### ACTIVITY
Set down the material again. Keep every line exactly as it is.

### AVAILABLE RECORDS
= Beginning of Section =
Definition control_step self (op : control_op) : option control :=
  match op with
  | AttachCommand interface run_id => Some (attach linux_source self interface run_id).1
  | DetachCommand run_id => fst <$> detach self run_id
  | SampleCommand => fst <$> control_sample_tick self
  | ObserveCommand interface => Some (control_observe self interface).1
  | StatusCommand interface => Some (control_status self interface).1
  | ShutdownCommand => fst <$> control_shutdown self
  end.

(** The output is reachable by [events], and the control still holds its handle. *)
Definition output_after events self : Prop :=
  ∃ output, ct_incident_output self = Some output ∧ ow_handles output = true ∧
    output_run (OutputWorker_start backend) events output.

Definition submission (e : output_event) : bool :=
  match e with Accepted _ | Dropped _ _ => true | _ => false end.

(** Commands with the worker's steps between them. *)
Inductive control_run : control → list control_op → control → Prop :=
| ControlNil self : control_run self [] self
| ControlCommand self ops self' op self'' :
    control_run self ops self' → control_step self' op = Some self'' →
    control_run self (ops ++ [op]) self''
| ControlWorker self ops self' output e output' :
    control_run self ops self' → ct_incident_output self' = Some output →
    output_step output e output' → submission e = false → ow_handles output' = true →
    control_run self ops (set_incident_output self' (Some output')).

(** The logs of finished sessions, one after the other. *)
Definition session_logs past : Prop :=
  ∃ logs, past = concat logs ∧
    Forall (λ log, ∃ iid (recorder : IncidentRecorder S), log_ok iid recorder log) logs.

(** The active session and the log of what it has submitted so far. *)
Definition active_ok n self log : Prop :=
  sv_incident_jobs (ct_sampling self) = [] ∧
  match ct_active self with
  | None => log = []
  | Some active =>
      let ownership := sn_ownership active in
      RateIdentity_new (or_ifindex ownership) (or_generation ownership) = Ok (rate_identity_of ownership) ∧
      session_ok (rate_identity_of ownership) (incident_identity_of (sn_interface active) ownership) n log
        (ct_sampling self, log) ∧
      is_some (sv_incident_recorder (ct_sampling self)) = true
  end.

Lemma submit_all jobs : ∀ output : OutputWorker B,
  ow_handles output = true →
  ∃ events, output_run output events (foldl (λ output job, (try_submit output job).1) output jobs) ∧
    submitted_jobs events = jobs ∧
    ow_handles (foldl (λ output job, (try_submit output job).1) output jobs) = true.
Proof.
  induction jobs as [|job jobs IH]; intros output Hh; [by exists []; split_and!; [constructor|..]|].
  cbn [foldl]. destruct (try_submit output job) as [output1 res] eqn:Hsub.
  pose proof (StepSubmit output job output1 res Hh Hsub) as Hstep.
  destruct (IH output1) as (events & Hrun & Hsubm & Hh').
  { unfold try_submit in Hsub. by repeat case_match; simplify_eq. }
  eexists ([_] ++ events). split_and!.
  - apply (output_run_trans output [_] output1 events); [apply output_run_one, Hstep|done].
  - rewrite submitted_app, Hsubm. by destruct res.
  - done.
Qed.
= End of Section =
### RESULT FOR THIS EXERCISE
Definition control_step self (op : control_op) : option control :=
  match op with
  | AttachCommand interface run_id => Some (attach linux_source self interface run_id).1
  | DetachCommand run_id => fst <$> detach self run_id
  | SampleCommand => fst <$> control_sample_tick self
  | ObserveCommand interface => Some (control_observe self interface).1
  | StatusCommand interface => Some (control_status self interface).1
  | ShutdownCommand => fst <$> control_shutdown self
  end.

(** The output is reachable by [events], and the control still holds its handle. *)
Definition output_after events self : Prop :=
  ∃ output, ct_incident_output self = Some output ∧ ow_handles output = true ∧
    output_run (OutputWorker_start backend) events output.

Definition submission (e : output_event) : bool :=
  match e with Accepted _ | Dropped _ _ => true | _ => false end.

(** Commands with the worker's steps between them. *)
Inductive control_run : control → list control_op → control → Prop :=
| ControlNil self : control_run self [] self
| ControlCommand self ops self' op self'' :
    control_run self ops self' → control_step self' op = Some self'' →
    control_run self (ops ++ [op]) self''
| ControlWorker self ops self' output e output' :
    control_run self ops self' → ct_incident_output self' = Some output →
    output_step output e output' → submission e = false → ow_handles output' = true →
    control_run self ops (set_incident_output self' (Some output')).

(** The logs of finished sessions, one after the other. *)
Definition session_logs past : Prop :=
  ∃ logs, past = concat logs ∧
    Forall (λ log, ∃ iid (recorder : IncidentRecorder S), log_ok iid recorder log) logs.

(** The active session and the log of what it has submitted so far. *)
Definition active_ok n self log : Prop :=
  sv_incident_jobs (ct_sampling self) = [] ∧
  match ct_active self with
  | None => log = []
  | Some active =>
      let ownership := sn_ownership active in
      RateIdentity_new (or_ifindex ownership) (or_generation ownership) = Ok (rate_identity_of ownership) ∧
      session_ok (rate_identity_of ownership) (incident_identity_of (sn_interface active) ownership) n log
        (ct_sampling self, log) ∧
      is_some (sv_incident_recorder (ct_sampling self)) = true
  end.

Lemma submit_all jobs : ∀ output : OutputWorker B,
  ow_handles output = true →
  ∃ events, output_run output events (foldl (λ output job, (try_submit output job).1) output jobs) ∧
    submitted_jobs events = jobs ∧
    ow_handles (foldl (λ output job, (try_submit output job).1) output jobs) = true.
Proof.
  induction jobs as [|job jobs IH]; intros output Hh; [by exists []; split_and!; [constructor|..]|].
  cbn [foldl]. destruct (try_submit output job) as [output1 res] eqn:Hsub.
  pose proof (StepSubmit output job output1 res Hh Hsub) as Hstep.
  destruct (IH output1) as (events & Hrun & Hsubm & Hh').
  { unfold try_submit in Hsub. by repeat case_match; simplify_eq. }
  eexists ([_] ++ events). split_and!.
  - apply (output_run_trans output [_] output1 events); [apply output_run_one, Hstep|done].
  - rewrite submitted_app, Hsubm. by destruct res.
  - done.
Qed.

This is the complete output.